NBC's Beth Comstock recently wondered whether there are enough ad dollars out there to underwrite all of these fragmenting media projects, but wouldn't making other industries ad-supported only spread limited dollars thinner?

I think we are redefining what advertising is. A rough guess is that about a half of [Google's] advertisers have never advertised before or at least never advertised nationally. They expanded the pie by lowering the barrier to entry. It's a five cent per click DIY model totally ROI based, so it's a no-brainer and it scales beautifully down to small and medium-size businesses and even to individuals in a way that my sales force and yours does not. So I think Google has demonstrably grown the market of advertising as well as taken a whole lot of share from the traditional market. The advertising pie will grow, because we are both increasing the number of participants in the market and instituting a pay-for-performance [model] that is so clearly attached to revenues. In the end the sky is the limit.

Lightning Round

Okay? Ready. Set. Go: What media will go free. Music?

I think most music will be free, yeah.

Games? I still pay $60 for Halo 3.

Games totally. I have a voice part in Halo 3. If you kick the shit out of a marine he screams like me. It was the most awesome moment. When I look at what my kids actually do online they don't pay. They are playing at Club Penguin or online role-playing games. They tend to move online, and none of those games cost any money. Once again you have two models. You have the traditional paid model, and that will continue, and then you have the emergence of the new free model, which is redefining the business model for what games could be.

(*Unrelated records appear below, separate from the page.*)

Section operations.
Variable murmur3 : list byte → list byte.
Context {R : Type} `{Replacer R}.
Implicit Types (s : Store R) (ht : LinearProbeHashTable R).

Lemma hash_run key : 4 ≤ zlen (murmur3 key) → ∃ h, hash murmur3 key = Ok h ∧ in_u32 h.
Proof.
  intros Hk. unfold hash. exists (read_le 4 (murmur3 key)). rewrite (proj2 (Z.leb_le _ _)) by done. split; [done|].
  exact (read_le_range 4 _).
Qed.

(** What the operations share: the loop runs at the key's first cell, the pins are
    given back. *)
Lemma walk_run {A} (loop : Z → Z → Z → hashTableIterator → Prelude.st (Store R) (hashTableIterator * A))
    (Q : gmap Z (list byte) → list cell → A → Prop) n Dl P pins hid ids cs key h s :
  hash murmur3 key = Ok h → shows s n (MkView P pins Dl ∅) → table_pages P hid ids cs →
  pins_pos pins → frames_for 2 n pins → (hid ∉ Dl) ∧ (∀ b, b ∈ ids → b ∉ Dl) →
  (∀ itr s1, let p0 := start_of (length ids) h in
     walking n Dl P pins hid ids cs itr ((p0 + length ([] : list cell)) mod length cs)%nat s1 → (p0 < length cs)%nat →
     ∃ itr' pos P' cs' x s2, loop h (h mod Z.of_nat (length ids)) (h mod BlockArraySize) itr s1 = Ok ((itr', x), s2) ∧
       walking n Dl P' pins hid ids cs' itr' pos s2 ∧ calm s1 s2 ∧ Q P' cs' x) →
  ∃ P' cs' x s', walk murmur3 hid key loop s = Ok (x, s') ∧ shows s' n (MkView P' pins Dl ∅) ∧
    table_pages P' hid ids cs' ∧ calm s s' ∧ Q P' cs' x.
Proof.
  intros Hk S T HPp HFr HCl HLoop. pose proof (table_length _ _ _ _ T) as HN. pose proof T as [(hd & Hhd & HH) Hne _ _].
  assert (HN0 : (0 < length ids)%nat) by (destruct ids; [done|cbn; lia]).
  pose proof (start_lt (length ids) h HN0) as Hst. rewrite <- HN in Hst.
  assert (HBA : 0 ≤ h mod BlockArraySize < BlockArraySize) by (by apply Z.mod_pos_bound).
  assert (Hmod : 0 ≤ h mod Z.of_nat (length ids) < Z.of_nat (length ids)) by (apply Z.mod_pos_bound; lia).
  unfold walk. destruct (fetch_data_run s n Dl P pins hid hd S Hhd) as (ph & s1 & E1 & S1 & Hh1 & HK1 & C1);
    [by apply (frames_room 2); [lia|]|]. rewrite (st_bind_run _ _ _ _ _ E1).
  assert (EH : st_lift (hash murmur3 key) s1 = Ok (h, s1)) by (unfold st_lift; by rewrite Hk).
  rewrite (st_bind_run _ _ _ _ _ EH).
  assert (EN : page_data ph (λ d, Ok (NumBlocks d)) s1 = Ok (Z.of_nat (length ids), s1)).
  { eapply page_data_run; [exact S1|exact Hh1|exact Hhd|]. by rewrite (hd_num _ _ _ HH). }
  rewrite (st_bind_run _ _ _ _ _ EN).
  assert (EG : st_lift (guard_res (negb (Z.of_nat (length ids) =? 0))) s1 = Ok (tt, s1))
    by (rewrite (proj2 (Z.eqb_neq _ _)) by lia; done).
  rewrite (st_bind_run _ _ _ _ _ EG).
  destruct (lookup_lt_is_Some_2 ids (Z.to_nat (h mod Z.of_nat (length ids))) ltac:(lia)) as [bid Hbid].
  assert (EB : page_data ph (GetBlockPageId (h mod Z.of_nat (length ids))) s1 = Ok (bid, s1)).
  { eapply page_data_run; [exact S1|exact Hh1|exact Hhd|].
    rewrite <- (Z2Nat.id (h mod Z.of_nat (length ids))) by lia. by apply (hd_ids _ _ _ HH). }
  destruct (table_block _ _ _ _ _ _ T Hbid) as (d & HPd & _).
  destruct (fetch_data_run s1 n Dl P (pinned_by pins hid) bid d S1 HPd) as (pb & s2 & E2 & S2 & Hb2 & HK2 & C2);
    [by apply pinned_room|].
  set (itr := MkHashIterator ph (h mod Z.of_nat (length ids)) (h mod BlockArraySize) bid pb).
  assert (EI : newHashTableIterator ph (h mod Z.of_nat (length ids)) (h mod BlockArraySize) s1 = Ok (itr, s2)).
  { unfold newHashTableIterator. rewrite (st_bind_run _ _ _ _ _ EB). by rewrite (st_bind_run _ _ _ _ _ E2). }
  rewrite (st_bind_run _ _ _ _ _ EI).
  destruct (HLoop itr s2) as (itr' & pos & P' & cs' & x & s3 & E3 & W3 & C3 & HQ); [|done|].
  { split; cbn [headerPage bucket offset blockId blockPage itr]; try done.
    - split; [lia|done].
    - cbn [length]. rewrite Nat.add_0_r, Nat.mod_small by done. done.
    - exists ∅. rewrite (left_id_L ∅ _). split; [set_solver|exact S2].
    - apply HK2; [apply pinned_by_hit|done]. }
  rewrite (st_bind_run _ _ _ _ _ E3). cbn [fst snd]. destruct W3 as [T3 [_ HB3] _ _ (D & HD & S3) [HEh HEb] _ _].
  destruct (unpin_data_run s3 n Dl P' (pinned_by pins hid) D (blockId itr') true S3) as (s4 & E4 & S4 & _ & C4);
    [by apply pinned_pos|done|by left|by eapply HEb, list_elem_of_lookup_2|]. rewrite (st_bind_run _ _ _ _ _ E4).
  destruct (unpin_data_run s4 n Dl P' pins ∅ hid false) as (s5 & E5 & S5 & _ & C5); [by rewrite (left_id_L ∅ _)|done|set_solver|by right|done|].
  rewrite (st_bind_run _ _ _ _ _ E5).
  exists P', cs', x, s5. split; [done|]. split; [done|]. split; [done|]. split; [|done].
  eapply calm_trans; [exact C1|]. eapply calm_trans; [exact C2|]. eapply calm_trans; [exact C3|].
  by eapply calm_trans.
Qed.

(** *** The table as a multimap *)

(** The table shows the cells [cs] of its pages, its latch is free. *)
Record table_is ht (n : nat) (P : gmap Z (list byte)) (pins : gmap Z Z) (ids : list Z) (cs : list cell) : Prop := {
  ti_shows : shows (hstore ht) n (MkView P pins ∅ ∅);
  ti_pages : table_pages P (headerPageId ht) ids cs;
  ti_ok : table_ok (start_of (length ids)) cs;
  ti_latch : table_latch ht = NewRWLatch;
  ti_pins : pins_pos pins;
  ti_frames : frames_for 2 n pins
}.

(** Nothing outside the blocks has changed. *)
Definition only_blocks (ids : list Z) (P P' : gmap Z (list byte)) : Prop := ∀ i, i ∉ ids → P' !! i = P !! i.

Lemma table_latched_run {A} (lock unlock : Latch → res Latch) (m : Z → Prelude.st (Store R) A) l s hid x s' :
  lock NewRWLatch = Ok l → unlock l = Ok NewRWLatch → m hid s = Ok (x, s') →
  (_ ← on_table_latch lock; ht ← st_get; r ← on_table (m (headerPageId ht)); _ ← on_table_latch unlock; mret r)
    (MkHashTable s NewRWLatch hid) = Ok (x, MkHashTable s' NewRWLatch hid).
Proof.
  intros EL EU E. unfold on_table_latch, on_table, zoom, st_get, mbind, st_mbind. cbn. rewrite EL. cbn. rewrite E. cbn. by rewrite EU.
Qed.

Lemma first_cell P hid ids cs h : table_pages P hid ids cs → (0 < length cs)%nat →
  0 ≤ h mod Z.of_nat (length ids) ∧ 0 ≤ h mod BlockArraySize < BlockArraySize ∧ rot (start_of (length ids) h) cs ≠ [].
Proof.
  intros [_ Hne _ _] HL. split; [apply Z.mod_pos_bound; destruct ids; [done|cbn; lia]|].
  split; [by apply Z.mod_pos_bound|]. intros E. apply (f_equal length) in E. rewrite rot_length in E. cbn in E. lia.
Qed.

Lemma nothing_clean hid (ids : list Z) : (hid ∉ (∅ : gset Z)) ∧ ∀ b, b ∈ ids → b ∉ (∅ : gset Z).
Proof. split; [|intros b _]; apply not_elem_of_empty. Qed.

(** A lookup changes nothing, also where others have pages they have changed. *)
Lemma GetValue_leaky s n Dl P pins hid ids cs key h fuel :
  shows s n (MkView P pins Dl ∅) → table_pages P hid ids cs → table_ok (start_of (length ids)) cs →
  pins_pos pins → frames_for 2 n pins → (hid ∉ Dl) ∧ (∀ b, b ∈ ids → b ∉ Dl) →
  hash murmur3 key = Ok h → (length cs ≤ fuel)%nat →
  ∃ s', GetValue murmur3 fuel key (MkHashTable s NewRWLatch hid) =
      Ok (values_in h (rot (start_of (length ids) h) cs), MkHashTable s' NewRWLatch hid) ∧
    shows s' n (MkView P pins Dl ∅) ∧ calm s s'.
Proof.
  intros S T HO HPp HFr HCl Hk Hf. assert (Hl : (0 < length cs)%nat) by (pose proof (ok_start _ _ HO h); lia).
  destruct (first_cell _ _ _ _ h T Hl) as (Hb & Ho & Hne).
  destruct (walk_run (λ h b0 o0 itr, get_walk fuel h b0 o0 itr [])
    (λ P' cs' x, P' = P ∧ cs' = cs ∧ x = values_in h (rot (start_of (length ids) h) cs)) n Dl P pins hid ids cs key h s Hk S T HPp HFr HCl)
    as (P' & cs' & x & s' & E & S' & T' & C & -> & -> & ->).
  { intros itr s1 p0 W Hp.
    destruct (get_walk_run n Dl pins hid ids _ _ p0 HPp HFr Hb Ho eq_refl h P cs (rot p0 cs) [] fuel itr [] s1 W Hp)
      as (itr' & pos & s2 & E & W2 & C); [done|done|by rewrite rot_length|].
    exists itr', pos, P, cs, (values_in h (rot p0 cs)), s2. done. }
  exists s'. split; [|done]. apply (table_latched_run RLock RUnlock (λ hid, walk murmur3 hid key _) _ _ _ _ _ eq_refl eq_refl E).
Qed.

Lemma GetValue_run ht n P pins ids cs key h fuel :
  table_is ht n P pins ids cs → hash murmur3 key = Ok h → (length cs ≤ fuel)%nat →
  ∃ ht', GetValue murmur3 fuel key ht = Ok (values_in h (rot (start_of (length ids) h) cs), ht') ∧
    table_is ht' n P pins ids cs ∧ headerPageId ht' = headerPageId ht ∧ calm (hstore ht) (hstore ht').
Proof.
  intros [S T HO HLt HPp HFr] Hk Hf. destruct ht as [s l hid]. cbn in S, T, HLt. subst l.
  destruct (GetValue_leaky s n ∅ P pins hid ids cs key h fuel S T HO HPp HFr (nothing_clean _ _) Hk Hf) as (s' & E & S' & C).
  exists (MkHashTable s' NewRWLatch hid). by split; [|split; [split|]].
Qed.

Lemma Insert_run ht n P pins ids cs key h v fuel :
  table_is ht n P pins ids cs → hash murmur3 key = Ok h → in_u32 h → in_u32 v → (length cs ≤ fuel)%nat →
  let x := probe v (rot (start_of (length ids) h) cs) in
  let cs' := inserted (start_of (length ids) h) h v x 0 cs in
  ∃ P' ht', Insert murmur3 fuel key v ht = Ok (refused x, ht') ∧
    table_is ht' n P' pins ids cs' ∧ headerPageId ht' = headerPageId ht ∧ calm (hstore ht) (hstore ht') ∧ only_blocks ids P P'.
Proof.
  intros [S T HO HLt HPp HFr] Hk Hh Hv Hf x cs'. destruct ht as [s l hid]. cbn in S, T, HLt. subst l.
  assert (Hl : (0 < length cs)%nat) by (pose proof (ok_start _ _ HO h); lia).
  destruct (first_cell _ _ _ _ h T Hl) as (Hb & Ho & Hne).
  destruct (walk_run (λ h b0 o0 itr, insert_walk fuel h v b0 o0 itr)
    (λ P' c b, only_blocks ids P P' ∧ c = cs' ∧ b = refused x) n ∅ P pins hid ids cs key h s Hk S T HPp HFr (nothing_clean _ _))
    as (P' & c & b & s' & E & S' & T' & C & HB & -> & ->).
  { intros itr s1 p0 W Hp.
    destruct (insert_walk_run n ∅ pins hid ids _ _ p0 HPp HFr Hb Ho eq_refl h v P cs (rot p0 cs) [] fuel itr s1 W Hp)
      as (itr' & pos & P' & s2 & E & W2 & C & HB); [done|done|by rewrite rot_length|done|done|].
    exists itr', pos, P', cs', (refused x), s2. done. }
  exists P', (MkHashTable s' NewRWLatch hid). split.
  - apply (table_latched_run WLock WUnlock (λ hid, walk murmur3 hid key _) _ _ _ _ _ eq_refl eq_refl E).
  - split; [|by split; [|split]]. split; try done.
    unfold cs', x. destruct (probe v _) as [|j|] eqn:Ex; try done. cbn [inserted]. rewrite Nat.add_0_l.
    by apply insert_ok.
Qed.

Lemma Remove_run ht n P pins ids cs key h v fuel :
  table_is ht n P pins ids cs → hash murmur3 key = Ok h → (length cs ≤ fuel)%nat →
  ∃ P' cs' ht', Remove murmur3 fuel key v ht = Ok (tt, ht') ∧
    table_is ht' n P' pins ids cs' ∧ headerPageId ht' = headerPageId ht ∧ calm (hstore ht) (hstore ht') ∧ only_blocks ids P P' ∧
    length cs' = length cs ∧ rot (start_of (length ids) h) cs' = removed h v (rot (start_of (length ids) h) cs).
Proof.
  intros [S T HO HLt HPp HFr] Hk Hf. destruct ht as [s l hid]. cbn in S, T, HLt. subst l.
  assert (Hl : (0 < length cs)%nat) by (pose proof (ok_start _ _ HO h); lia).
  destruct (first_cell _ _ _ _ h T Hl) as (Hb & Ho & Hne).
  destruct (walk_run (λ h b0 o0 itr, itr' ← remove_walk fuel h v b0 o0 itr; mret (itr', tt))
    (λ P' c _, only_blocks ids P P' ∧ length c = length cs ∧
       rot (start_of (length ids) h) c = removed h v (rot (start_of (length ids) h) cs)) n ∅ P pins hid ids cs key h s Hk S T HPp HFr (nothing_clean _ _))
    as (P' & c & [] & s' & E & S' & T' & C & HB & HL & HR).
  { intros itr s1 p0 W Hp.
    destruct (remove_walk_run n ∅ pins hid ids _ _ p0 HPp HFr Hb Ho eq_refl h v (rot p0 cs) P cs [] fuel itr s1 W Hp)
      as (itr' & pos & P' & c & s2 & E & W2 & C & HL & HR & HB); [done|done|by rewrite rot_length|].
    exists itr', pos, P', c, tt, s2. rewrite (st_bind_run _ _ _ _ _ E). done. }
  exists P', c, (MkHashTable s' NewRWLatch hid). split.
  - apply (table_latched_run WLock WUnlock (λ hid, walk murmur3 hid key _) _ _ _ _ _ eq_refl eq_refl E).
  - split; [|done]. split; try done. by apply (remove_ok _ cs c h v HO).
Qed.

(** *** The table as a multimap *)

(** What a table is to its users: the values under each hash, and the values whose
    cells are taken, those of removed entries included. *)
Record Multimap : Type := MkMultimap { mm_entries : list (Z * Z); mm_used : list Z }.

Inductive table_op : Type :=
  | OpGet (key : list byte)
  | OpInsert (key : list byte) (value : Z)
  | OpRemove (key : list byte) (value : Z).
Inductive answer : Type := Values (vs : list Z) | Refused (err : bool) | Removed.
(* ===== verification/Executors.v ===== *)
(** * Executors ([execution/executors])

    The volcano-style operators over the engine: [Init] prepares an executor, [Next]
    gives its next tuple.  An executor is a value with its children inside; each
    step returns the executor it has become.  Executors of other tables or plans
    share nothing but the engine. *)

From Stdlib Require Import Sorting.Sorted.
From S2P Require Import Prelude Bytes Types Tuples Disk LogRecord LogManager Replacer ClockReplacer Page BufferPool LockManager PoolView TablePage Engine TableHeap TableScan HashTable HashIndex Expressions Plans Catalog TmpTuples.

(** ** What the language leaves open *)

(** [sort.Slice]: with a strict weak order it arranges the elements so that none is
    before one less than it; equal ones may change places. *)
Class SliceSort : Type := {
  slice_sort : ∀ {A : Type}, (A → A → res bool) → list A → res (list A);
  slice_sort_spec : ∀ {A} (less : A → A → res bool) (f : A → A → bool) (l : list A),
    (∀ x y, x ∈ l → y ∈ l → less x y = Ok (f x y)) →
    (∀ x y, x ∈ l → y ∈ l → f x y = true → f y x = false) →
    (∀ x y z, x ∈ l → y ∈ l → z ∈ l → f x y = false → f y z = false → f x z = false) →
    ∃ l', slice_sort less l = Ok l' ∧ l' ≡ₚ l ∧ StronglySorted (λ x y, f y x = false) l'
}.

(** The order in which [range] visits the keys of a map. *)
Class MapRange : Type := {
  range_keys : ∀ {A : Type}, gmap Z A → list Z;
  range_keys_spec : ∀ {A} (m : gmap Z A), range_keys m ≡ₚ (map_to_list m).*1
}.

(** ** Aggregation tables *)

(** Maps from the hash of a group's key to its aggregates and to its key. *)
Record SimpleAggregationHashTable : Type := MkAHT {
  ht_val : gmap Z (list Value);
  ht_key : gmap Z (list Value)
}.
Definition NewSimpleAggregationHashTable : SimpleAggregationHashTable := MkAHT ∅ ∅.

Record AggregateHTIterator : Type := MkHTIterator {
  it_keys : list (list Value);
  it_values : list (list Value);
  it_index : Z
}.
Definition it_len (it : AggregateHTIterator) : Z := i32 (Z.of_nat (length (it_keys it))).
Definition it_next (it : AggregateHTIterator) : AggregateHTIterator :=
  MkHTIterator (it_keys it) (it_values it) (i32 (it_index it + 1)).
Definition IsEnd (it : AggregateHTIterator) : bool := it_len it <=? it_index it.
Definition IsNextEnd (it : AggregateHTIterator) : bool := it_len it <=? i32 (it_index it + 1).
(** [Key] and [Val]: the nil they return past the end panics when it is used. *)
Definition it_key (it : AggregateHTIterator) : res (list Value) := index (it_keys it) (it_index it).
Definition it_val (it : AggregateHTIterator) : res (list Value) := index (it_values it) (it_index it).

Definition GenerateInitialAggregateValue (agg_types : list AggregationType) : list Value :=
  (λ t, match t with
        | COUNT_AGGREGATE | SUM_AGGREGATE => NewInteger 0
        | MIN_AGGREGATE => NewInteger (2 ^ 31 - 1)
        | MAX_AGGREGATE => NewInteger (- 2 ^ 31)
        end) <$> agg_types.

Definition combine_one (agg_type : AggregationType) (result : Value) (input : res Value) : res Value :=
  match agg_type with
  | COUNT_AGGREGATE => Add result (NewInteger 1)
  | SUM_AGGREGATE => i ← input; Add result i
  | MIN_AGGREGATE => i ← input; Min result i
  | MAX_AGGREGATE => i ← input; Max result i
  end.
(** The loop over the [n] aggregates. *)
Definition CombineAggregateValues (n : nat) (agg_types : list AggregationType) (result input : list Value) : res (list Value) :=
  res_foldl (λ result i,
    t ← index agg_types (Z.of_nat i);
    r ← index result (Z.of_nat i);
    v ← combine_one t r (index input (Z.of_nat i));
    Ok (<[i := v]> result)) (seq 0 n) result.

(** ** Hash join tables *)
Definition jht_Insert (h : Z) (t : TmpTuple) (m : gmap Z (list TmpTuple)) : gmap Z (list TmpTuple) :=
  <[h := default [] (m !! h) ++ [t]]> m.
Definition jht_GetValue (h : Z) (m : gmap Z (list TmpTuple)) : list TmpTuple := default [] (m !! h).

Record JoinState : Type := MkJoin {
  jht : gmap Z (list TmpTuple);
  tmp_tuples : list TmpTuple;
  index_ : Z;
  output_exprs_ : list Expression;
  tmp_page_ids : list Z;
  right_tuple : Tuple;
  left_expr : option Expression;
  right_expr : option Expression
}.
Definition fresh_join : JoinState := MkJoin ∅ [] 0 [] [] ZeroTuple None None.

(** ** The executors

    What each takes of its plan, its table or children, and its state. *)
Inductive Executor : Type :=
  | SeqScanExecutor (outputSchema : Schema) (predicate : option Expression) (tm : option TableMetadata)
      (it : option TableHeapIterator)
  | InsertExecutor (rawValues : list (list Value)) (tm : option TableMetadata)
  | DeleteExecutor (predicate : option Expression) (tm : option TableMetadata) (it : option TableHeapIterator)
  | UpdateExecutor (rawValues : list Value) (update_col_idxs : option (list Z)) (predicate : option Expression)
      (tm : option TableMetadata) (it : option TableHeapIterator)
  | HashScanIndexExecutor (outputSchema : Schema) (predicate : Expression) (tm : option TableMetadata)
      (foundTuples : list Tuple)
  | LimitExecutor (limit offset : Z) (child : Executor) (emitted skipped : Z)
  | OrderbyExecutor (child_schema : option Schema) (col_idxs : list Z) (orderby_types : list OrderbyType)
      (child : Executor) (sort_tuples : list Tuple) (cur_idx : nat)
  | AggregationExecutor (outputSchema : Schema) (output_exprs : list Expression) (having : option Expression)
      (group_bys aggregates : list Expression) (agg_types : list AggregationType) (child : Executor)
      (aht : SimpleAggregationHashTable) (aht_iterator : option AggregateHTIterator)
  | HashJoinExecutor (outputSchema : Schema) (left_schema right_schema : option Schema) (predicate : Expression)
      (left right : Executor) (state : JoinState).

Fixpoint CreateExecutor (c : Catalog) (p : Plan) : Executor :=
  match p with
  | SeqScanPlanNode s pr o => SeqScanExecutor s pr (GetTableByOID c o) None
  | InsertPlanNode vs o => InsertExecutor vs (GetTableByOID c o)
  | DeletePlanNode pr o => DeleteExecutor pr (GetTableByOID c o) None
  | UpdatePlanNode vs cols pr o => UpdateExecutor vs cols pr (GetTableByOID c o) None
  | LimitPlanNode ch l o => LimitExecutor l o (CreateExecutor c ch) 0 0
  | HashScanIndexPlanNode s pr o => HashScanIndexExecutor s pr (GetTableByOID c o) []
  | HashJoinPlanNode s l r pr =>
      HashJoinExecutor s (OutputSchema l) (OutputSchema r) pr (CreateExecutor c l) (CreateExecutor c r) fresh_join
  | AggregationPlanNode s exprs ch hv gb ag ts =>
      AggregationExecutor s exprs hv gb ag ts (CreateExecutor c ch) NewSimpleAggregationHashTable None
  | OrderbyPlanNode s ch cols ts => OrderbyExecutor s cols ts (CreateExecutor c ch) [] 0
  end.

(** The output schema of the plan of an executor; nil for some. *)
Definition GetOutputSchema (x : Executor) : option Schema :=
  match x with
  | SeqScanExecutor s _ _ _ | HashScanIndexExecutor s _ _ _ | AggregationExecutor s _ _ _ _ _ _ _ _
  | HashJoinExecutor s _ _ _ _ _ _ => Some s
  | OrderbyExecutor s _ _ _ _ _ => s
  | _ => None
  end.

How about premium TV and pay radio?

I think there's always going to be an opportunity for the paid premium model. Think of free as a free sample. You can have your free version of TypePad or if you want more features and capacities you pay for the premium one. A tiny fraction of consumers pay for the premium one, but because it is on such a large base it's good business. So I think the notion of a free and paid pairing, where the free model is a sampler for a large audience and the premium one is for the hard core is a very natural business model, and I wouldn't be surprised if we in the media industry work harder at finding ways to offer value-added services that are worth paying for.

Film?

Hollywood will be the last to fall for a couple of reasons: First, piracy has a tendency to bring sense to markets very quickly. Piracy reveals underlying economics very, very quickly. Unlike CDs, where the physical products had no DRM, DVDs have always had DRM so there is a higher barrier to ripping than there is for music. [With] CDs, the current generation is the last physical generation; there is no other disk coming after the CD. DVDs have at least one more generation with high-def. They both make sense for the consumer and also increase the file size such that it is impossible to download. That is going to give them another five, probably 10 years to figure out their next business model.

And I don't think free will be the only model. I think you are going to see a wider range of business models and pricing models, up to and including, free in almost all industries.